Elektrėnai Tourism Information Center

Paneriai manor


Audio guide


It is believed that the Paneriai manor was founded in the 18th century by Simon Liudvikas Gutakovskis, the manager of the royal manor. After the collapse of the union state of Poland and Lithuania and Lithuania's influence under tsarist Russia (1795), the Paneriai manor was bought by S. Puzina, the secretary of King Stanislaw August Poniatowski of Poland and Lithuania. When his daughter Alexander married J. Riomer, the descendants of this family ruled the manor for about 100 years. Before World War I, the Paneriai manor was acquired by Count Antanas Slaboševičius, but he did not live there permanently. The land of the manor (about 1000 ha) and all economic affairs were managed by the manager Teodoras Mickevičius. He also took care of the pension established in the manor, expanded the services provided to holidaymakers: he installed a marina and tennis courts.

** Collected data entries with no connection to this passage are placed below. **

(* ===== verification/GraphToggleSpec.v ===== *)
(** * What the call-graph toggle promises

    The properties of [graph_toggle.js]: the buttons as independent switches, the
    graphs that are found, the set-up of a member and of the page, and where the
    script stops. *)
From S2P Require Import Prelude GraphToggle GraphPage GraphToggleCorrect.
Open Scope cockatrice_scope.
Local Open Scope Z_scope.

(** ** The buttons *)

(** The script on the sample page, in lower case ASCII. *)
Definition sample_ready : Document * list Closure * option DOMException :=
  ready (fun c => [c]) sample_page.

Definition sample_clicks : list (nat * button) :=
  [(0%nat, CallButton); (1%nat, CallerButton); (0%nat, CallerButton); (1%nat, CallButton); (0%nat, CallButton)].

(** C1. After the script has run on a well-formed page, the two buttons of a
    member are independent switches, whatever the order of the clicks on the page:
    a graph and its header are displayed, and its button is active, exactly when
    the member has the graph and its button was clicked an odd number of times;
    otherwise both are hidden, and the button of a missing graph stays disabled.
    The members must not share elements. *)
Theorem buttons_are_switches (lower_other : Z -> text) (d d' : Document) (cls : list Closure)
    (e : option DOMException) (clicks : list (nat * button))
    (Hd : page_ok d) (Hr : ready lower_other d = (d', cls, e)) (Hs : separate_members cls) :
  let st := fold_left page_click clicks (d', cls) in
  length st.2 = length cls /\
  forall i cl, st.2 !! i = Some cl ->
    shows st.1 cl
      (has_graph (callerGraph (graphs cl)) && odd_presses i CallerButton clicks)
      (has_graph (callGraph (graphs cl)) && odd_presses i CallButton clicks).
Proof.
  destruct (ready_shows lower_other d Hd) as (_ & _ & Hsw). rewrite Hr in Hsw. cbn [fst snd] in Hsw.
  destruct (page_clicks_ok clicks d' cls _ Hs Hsw) as (H1 & H2 & _). cbn zeta.
  split; [apply (f_equal length) in H1; unfold statics in H1; by rewrite !length_fmap in H1|].
  intros i cl Hi. specialize (H2 i cl Hi). unfold after_clicks in H2.
  pose proof (f_equal (fun l => l !! i) H1) as E. unfold statics in E. cbn beta in E.
  rewrite !list_lookup_fmap, Hi in E. destruct (cls !! i) as [cl0|]; [|done]. injection E as E1 _ _. rewrite E1.
  by rewrite !xorb_false_l in H2.
Qed.

Lemma buttons_are_switches_witness :
  page_ok sample_page /\ length sample_ready.1.2 = 2%nat /\
  let st := fold_left page_click sample_clicks (sample_ready.1.1, sample_ready.1.2) in
  length st.2 = 2%nat /\ (forall cl, st.2 !! 0%nat = Some cl -> shows st.1 cl true false).
Proof.
  split; [exact sample_page_ok|]. split; [vm_compute; reflexivity|].
  assert (Hs : separate_members sample_ready.1.2).
  { unfold separate_members. apply (bool_decide_eq_true_1 (NoDup _)). vm_compute. reflexivity. }
  destruct (buttons_are_switches (fun c => [c]) sample_page sample_ready.1.1 sample_ready.1.2
    sample_ready.2 sample_clicks sample_page_ok eq_refl Hs) as [H1 H2].
  split; [exact H1|]. intros cl Hcl. specialize (H2 0%nat cl Hcl).
  assert (E : (fold_left page_click sample_clicks (sample_ready.1.1, sample_ready.1.2)).2 !! 0%nat =
    Some {| graphs := {| callGraph := Some {| content := 7; header := 4 |};
                         callerGraph := Some {| content := 11; header := 8 |} |};
            callerBtn := 18; callBtn := 20; current := Some Caller |}) by (vm_compute; reflexivity).
  rewrite E in Hcl. injection Hcl as <-. exact H2.
Defined.

(** Without that condition the claim fails: a caller graph and a call graph whose
    headers share one content. After call, caller, caller the call graph is hidden
    and its button active. *)
Definition shared_page : Document :=
  {| tree := [Elem 1 [Elem 2 [Text 3 (str "caller graph")]; Elem 4 [Text 5 (str "call graph")]; Elem 6 []]];
     props := list_to_map
       [(1%nat, element_props "div" ["memdoc"%string]); (2%nat, element_props "div" ["dynheader"%string]);
        (4%nat, element_props "div" ["dynheader"%string]); (6%nat, element_props "div" ["dyncontent"%string])];
     next := 7 |}.

Lemma shared_content_diverges :
  let '(d, cls, _) := ready (fun c => [c]) shared_page in
  let st := fold_left page_click [(0, CallButton); (0, CallerButton); (0, CallerButton)]%nat (d, cls) in
  option_map current (st.2 !! 0%nat) = Some (Some Call) /\
  has_class st.1 (str "active") 10 = true /\
  option_map display (props st.1 !! 6%nat) = Some (str "none").
Proof. vm_compute. auto. Qed.

(** Clicking buttons changes nothing but the members clicked on: the tree of
    the page stays as the script left it, every element that belongs to no member's
    buttons or graphs keeps its properties, and the page stays well formed. *)
Theorem clicks_stay_inside (lower_other : Z -> text) (d d' : Document) (cls : list Closure)
    (e : option DOMException) (clicks : list (nat * button))
    (Hd : page_ok d) (Hr : ready lower_other d = (d', cls, e)) (Hs : separate_members cls) :
  let st := fold_left page_click clicks (d', cls) in
  tree st.1 = tree d' /\
  (forall i, i ∉ concat (map closure_nodes cls) -> props st.1 !! i = props d' !! i) /\
  page_ok st.1.
Proof.
  destruct (ready_shows lower_other d Hd) as (Hp & _ & Hsw). rewrite Hr in Hp, Hsw. cbn [fst snd] in Hp, Hsw.
  destruct (page_clicks_ok clicks d' cls _ Hs Hsw) as (H1 & H2 & [H3 H4] & H5).
  assert (Hframe : forall i, i ∉ concat (map closure_nodes cls) ->
    props (fold_left page_click clicks (d', cls)).1 !! i = props d' !! i).
  { intros i Hi. apply (H5 [i]); [by intros j ->%list_elem_of_singleton|by apply list_elem_of_singleton]. }
  split_and!; [done|done|]. apply (page_same_tree d'); try done. intros i.
  destruct (decide (i ∈ concat (map closure_nodes cls))) as [Hi|Hi]; [|by rewrite Hframe].
  apply list_elem_of_In, in_concat in Hi as (l & (cl & <- & Hcl)%in_map_iff & Hi%list_elem_of_In).
  apply list_elem_of_In, list_elem_of_lookup in Hcl as [j Hj].
  assert (Hin : forall dd c a b, shows dd c a b -> i ∈ closure_nodes c -> is_Some (props dd !! i)).
  { intros dd c a b [_ S2 S3 S4 S5] Hn. unfold closure_nodes in Hn. rewrite !elem_of_app, !elem_of_cons in Hn.
    destruct Hn as [[->|[->|[]%not_elem_of_nil]]|[Hn|Hn]]; [apply S4|apply S5|by apply (graph_ok_there _ _ _ _ S2)|by apply (graph_ok_there _ _ _ _ S3)]. }
  split; intros _; [by apply (Hin _ _ _ _ (Hsw _ _ Hj))|].
  assert (Hj' : map closure_nodes (fold_left page_click clicks (d', cls)).2 !! j = Some (closure_nodes cl)).
  { rewrite (statics_nodes _ _ H1). change (map closure_nodes cls) with (closure_nodes <$> cls).
    by rewrite list_lookup_fmap, Hj. }
  change (map closure_nodes ?l) with (closure_nodes <$> l) in Hj'. rewrite list_lookup_fmap in Hj'.
  destruct ((fold_left page_click clicks (d', cls)).2 !! j) as [cl'|] eqn:Ej; [|done].
  assert (En : closure_nodes cl' = closure_nodes cl) by exact (inj Some _ _ Hj').
  apply (Hin _ _ _ _ (H2 _ _ Ej)). by rewrite En.
Qed.

Lemma clicks_stay_inside_witness :
  let st := fold_left page_click sample_clicks (sample_ready.1.1, sample_ready.1.2) in
  tree st.1 = tree sample_ready.1.1 /\ page_ok st.1.
Proof.
  assert (Hs : separate_members sample_ready.1.2).
  { unfold separate_members. apply (bool_decide_eq_true_1 (NoDup _)). vm_compute. reflexivity. }
  destruct (clicks_stay_inside (fun c => [c]) sample_page sample_ready.1.1 sample_ready.1.2
    sample_ready.2 sample_clicks sample_page_ok eq_refl Hs) as (H1 & _ & H2).
  split; [exact H1|exact H2].
Defined.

In 1922, during the land reform in Lithuania, most of the manor land was expropriated. The main buildings of the manor and part of the land until about 1936-1937. belonged to A. Slaboševičius. The owner later sold the mansion. Part of the land was bought by the manor manager T. Mickevičius. On his land, he built a new wooden house for a pension, where the Lithuanian public gathered to rest.

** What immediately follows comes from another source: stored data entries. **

(* ===== verification/Demand.v ===== *)
(** * Normalised spell demands: [tricerules-core/src/engine/payment/demand.rs]

    The demand vectors shared by the payment previews and the Convoke commit:
    validation of the announced Phyrexian branches, the expansion of a cost
    into its ordered set of demands ([normalize]) and the payment of a demand
    with creatures and exact mana ([pay_with_any_color]).

    A demand vector is the array [[u32; 7]] of the source (W, U, B, R, G, C,
    generic), a list of length seven; the [BTreeSet] of demands is its sorted
    list of elements. *)
From Stdlib Require Import Sorted.
From S2P Require Import Prelude ManaCost FlexSolver.
Open Scope cockatrice_scope.
Local Open Scope Z_scope.

(** ** Errors and wire types *)

(** [EngineError], the variants the modelled code raises. *)
Inductive EngineError : Type :=
| Illegal (msg : string)
| LifeNumericRange (msg : string)
| UnknownPlayer (player : Z)
| MissingCard (card_id : string).

(** [ruled.v1.FlexPipPayment]. *)
Record FlexPipPayment : Type := {
  pip_index : Z;
  pay_life : bool;
  mana_color : Z
}.

(** [rv1::ManaColor::try_from] on the five colours. *)
Definition mana_color_try_from (c : Z) : option ColorPip :=
  match c with
  | 1 => Some ColorPip.W
  | 2 => Some ColorPip.U
  | 3 => Some ColorPip.B
  | 4 => Some ColorPip.R
  | 5 => Some ColorPip.G
  | _ => None
  end.

Module PhyrexianPayment.
Inductive t : Type :=
| Mana (c : ColorPip)
| Life.
End PhyrexianPayment.

Abbreviation PhyrexianPayment := PhyrexianPayment.t.

(** ** Phyrexian branches *)

(** The [match pip] of the choice loop. *)
Definition phyrexian_branch (pip : ManaSymbol) (choice : FlexPipPayment)
    : result PhyrexianPayment EngineError :=
  let invalid := Err (Illegal "invalid flexible pip selection") in
  match pip with
  | ManaSymbol.Phyrexian color =>
      if mana_color choice =? 0 then
        Ok (if pay_life choice then PhyrexianPayment.Life
            else PhyrexianPayment.Mana color)
      else invalid
  | ManaSymbol.HybridPhyrexian a b =>
      if pay_life choice then
        if mana_color choice =? 0 then Ok PhyrexianPayment.Life else invalid
      else
        match mana_color_try_from (mana_color choice) with
        | None => Err (Illegal "invalid hybrid Phyrexian color")
        | Some color =>
            if bool_decide (color <> a) && bool_decide (color <> b) then
              Err (Illegal "hybrid Phyrexian color is not a component")
            else Ok (PhyrexianPayment.Mana color)
        end
  | _ => invalid
  end.

(** One iteration of [for choice in choices]. *)
Definition select_choice (cost : ManaCost)
    (selected : list (option PhyrexianPayment)) (choice : FlexPipPayment)
    : result (list (option PhyrexianPayment)) EngineError :=
  let index := Z.to_nat (pip_index choice) in
  match pips cost !! index with
  | None => Err (Illegal "invalid flexible pip selection")
  | Some pip =>
      match selected !! index with
      | Some (Some _) => Err (Illegal "duplicate flexible pip selection")
      | _ =>
          let? b := phyrexian_branch pip choice in
          Ok (<[index := Some b]> selected)
      end
  end.

Fixpoint select_choices (cost : ManaCost)
    (selected : list (option PhyrexianPayment)) (choices : list FlexPipPayment)
    : result (list (option PhyrexianPayment)) EngineError :=
  match choices with
  | [] => Ok selected
  | choice :: rest =>
      let? selected := select_choice cost selected choice in
      select_choices cost selected rest
  end.

(** The second loop: the default branch of an undeclared symbol. *)
Definition default_branch (pip : ManaSymbol) (sel : option PhyrexianPayment)
    : result (option PhyrexianPayment) EngineError :=
  match pip, sel with
  | ManaSymbol.HybridPhyrexian _ _, None =>
      Err (Illegal "hybrid Phyrexian pip needs an announced branch")
  | ManaSymbol.Phyrexian color, None => Ok (Some (PhyrexianPayment.Mana color))
  | _, _ => Ok sel
  end.

Fixpoint default_branches (ps : list ManaSymbol)
    (selected : list (option PhyrexianPayment))
    : result (list (option PhyrexianPayment)) EngineError :=
  match ps, selected with
  | p :: ps', s :: selected' =>
      let? s' := default_branch p s in
      let? rest := default_branches ps' selected' in
      Ok (s' :: rest)
  | _, _ => Ok selected
  end.

Definition validated_phyrexian_choices (cost : ManaCost)
    (choices : list FlexPipPayment)
    : result (list (option PhyrexianPayment)) EngineError :=
  let? selected :=
    select_choices cost (replicate (length (pips cost)) None) choices in
  default_branches (pips cost) selected.

(** ** Demands *)

Record Demand : Type := { amounts : list Z; life : Z }.

#[export] Instance Demand_eq_dec : EqDecision Demand.
Proof. solve_decision. Defined.

(** The order of [#[derive(Ord)]]: the amounts from the left, then the life. *)
Definition demand_key (d : Demand) : list Z := amounts d ++ [life d].

Definition demand_lt (d e : Demand) : bool := lex_lt (demand_key d) (demand_key e).

(** [BTreeSet::insert]. *)
Fixpoint bset_insert (d : Demand) (s : list Demand) : list Demand :=
  match s with
  | [] => [d]
  | e :: s' =>
      if demand_lt d e then d :: s
      else if demand_lt e d then e :: bset_insert d s'
      else s
  end.

(** [slice::sort], which is stable: insert after the equal elements. *)
Fixpoint sort_insert (d : Demand) (s : list Demand) : list Demand :=
  match s with
  | [] => [d]
  | e :: s' => if demand_lt d e then d :: s else e :: sort_insert d s'
  end.
(* ===== verification/DemandLabel.v ===== *)
(** * How a demand is shown: [Demand::label] of [engine/payment/demand.rs]

    The text of a demand: generic mana, the symbols one by one or, beyond
    twenty, with their number, and the life. It stays short whatever the client
    sent, and two demands never look the same. *)
From S2P Require Import Prelude Text ManaCost FlexSolver Demand.
Open Scope cockatrice_scope.
Local Open Scope Z_scope.
#[local] Open Scope list_scope.

Definition label_symbols : list Z := [chr "W"; chr "U"; chr "B"; chr "R"; chr "G"; chr "C"].

Definition braced (body : text) : text := chr "{" :: body ++ [chr "}"].

(** One iteration of the loop over the symbols. *)
Definition label_symbol (symbol amount : Z) : text :=
  if 20 <? amount
  then dec_u32 amount ++ str " x " ++ braced [symbol]
  else concat (replicate (Z.to_nat amount) (braced [symbol])).

Definition label_mana (d : Demand) : text :=
  (if 0 <? amounts d !!! 6%nat then braced (dec_u32 (amounts d !!! 6%nat)) else [])
  ++ concat (zip_with label_symbol label_symbols (amounts d)).

Definition label_life (d : Demand) : text :=
  if 0 <? life d then str " + " ++ dec_u32 (life d) ++ str " life" else [].

Definition label (d : Demand) : text :=
  (match label_mana d with [] => str "{0}" | text => text end)
  ++ label_life d.

Example label_demand :
  label {| amounts := [0; 2; 21; 0; 0; 1; 3]; life := 4 |} = str "{3}{U}{U}21 x {B}{C} + 4 life".
Proof. vm_compute. reflexivity. Qed.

Before Lithuania was occupied by the Soviet Union, Paneriai manor belonged to the director of Kaunas Gymnasium Stasys Kairiūkščius (or his relatives). After the Second World War, both S. Kairiūkštis and his family and T. Mickevičius were deported to Siberia. The nationalized manor passed to the Writers' Union. Later, there was an orphanage here, and since 1968 - Vievis sanatorium-boarding school.
To this day, the best preserved two-storey manor house standing on the bank of the Neris in a picturesque location. From the palace you can see the bend of the river with a large island, the valley is surrounded by the forested hills of the ancient valley of the Neris. Next to the manor outbuildings, there are still outbuildings surrounded by low-value post-war buildings: an office, barns, a coffin, an ice cream parlor. The most valuable of them is the wooden kumetuos building, because in other Lithuanian manors such buildings are usually already dilapidated.